By offering off-grid solar equipment, SFIEC x LMI promotes cheap and clean energy, thus meeting the Sustainable Development Goals of the United Nations. This project was inspired after a SFIEC x Diinsider study found that children do not do homework because they do not have light sources in their homes. Lighting has brought more productivity to households because children are able to read and do schoolwork and women can sew. This project has provided 200 sets of off-grid solar equipment to families and 100 sets to public areas. To set up the equipment in Cambodia, the Civil Society Alliance Forum handled the training and installation processes.
Another by-product of this initiative is the successful partnerships among NGOs, private, and public sectors.
In terms of its next steps, the initiative signed a Memorandum of Understanding with the Civil Society Alliance Forum to continue a second phase in Cambodia where they are hoping to increase the number of equipment in public sites. Eventually, SFIEC x LMI aims to bring this project to all five countries.

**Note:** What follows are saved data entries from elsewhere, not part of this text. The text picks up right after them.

(** * swapui: decoders, rolling windows, spot price and deviation monitor

    A shallow embedding of the numeric core of the three scripts
    [price.py], [spotprice.py] and [swapui.py], and the properties their
    specification states about it.

    Modelling conventions.
    - A Python [int] is a [Z].
    - A Python [float] is a value of [PyFloat.t]: an exact rational ([Qc],
      so that equal numbers are equal terms) or one of [inf], [-inf],
      [nan].  Finite arithmetic is exact: rounding, overflow and the sign
      of zero are not represented.  The special values follow IEEE 754 as
      Python exposes it.
    - An operation that can raise returns a [result]; [x / y] raises
      [ZeroDivisionError] when [y] is zero, whatever [x] is.
    - [None] is [Datatypes.None]; [Optional[T]] is [option T].
    - [collections.deque(maxlen=K)] is a [list], oldest entry first. *)

From Stdlib Require Import ZArith QArith Qcanon List Bool Lia Lqa.
Import ListNotations.

Set Implicit Arguments.

(** ** Exceptions and the error monad *)

Inductive exn : Set :=
| ZeroDivisionError
| TransportError
| RuntimeError
| AssertionError.

Inductive result (A : Type) : Type :=
| Ok (a : A)
| Raise (e : exn).

Arguments Ok {A} a.
Arguments Raise {A} e.

Definition bind {A B : Type} (c : result A) (k : A -> result B) : result B :=
  match c with
  | Ok a => k a
  | Raise e => Raise e
  end.

Notation "x <- c ;; k" := (bind c (fun x => k))
  (at level 61, c at next level, right associativity).
Notation "' pat <- c ;; k" := (bind c (fun x => match x with pat => k end))
  (at level 61, pat pattern, c at next level, right associativity).

(** ** Python floats, idealised *)

Module PyFloat.

Inductive t : Set :=
| Fin (q : Qc)
| PInf
| NInf
| NaN.

(** [float(z)] for an [int] [z], also the implicit conversion of an
    [int] operand in mixed arithmetic. *)
Definition of_Z (z : Z) : t := Fin (Q2Qc (inject_Z z)).

Definition is_zero (x : t) : bool :=
  match x with
  | Fin q => Qc_eq_bool q 0
  | _ => false
  end.

(** [bool(x)]: every float but zero is true, [nan] and the infinities
    included. *)
Definition truthy (x : t) : bool := negb (is_zero x).

(** The sign of a float, [None] for [nan]. *)
Definition sign (x : t) : option comparison :=
  match x with
  | Fin q => Some (q ?= 0)%Qc
  | PInf => Some Gt
  | NInf => Some Lt
  | NaN => None
  end.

Eyesight Screening-Mekong River Brightness Action
Photo credits: SFIEC
MeKong River Brightness Action
The Brightness Action project focuses on providing cataract cures. SFIEC works with a Chinese-based NGO called Yu Panglin Charity Foundation to provide health services in rural areas. The services include eye disease screening, cataract surgeries, medical equipment donation, and medical training. The project has kicked off in Cambodia and the team hopes to do 17 screenings and provide 150 free surgeries. SFIEC x LMI currently works with volunteers and a local hospital called the Takeo Eye Hospital.
Genetic Screening for Thalassemia and Deafness
This project is still gathering funds and is relatively new. Its goal is to work with local health and medical NGOs to provide free maternal screening for disease prevention and control. The screenings will be for thalassemia and deafness, the two most common diseases that afflict mothers within the Mekong regions. SFIEC is hopeful that the program will launch in the Fall of 2019.
Alongside these projects, SFIEC is continuously doing amazing work in the Mekong region. This young foundation is proof that cooperation between NGOs, public and private institutions, governments, and nations can lead to positive effects and promising developments.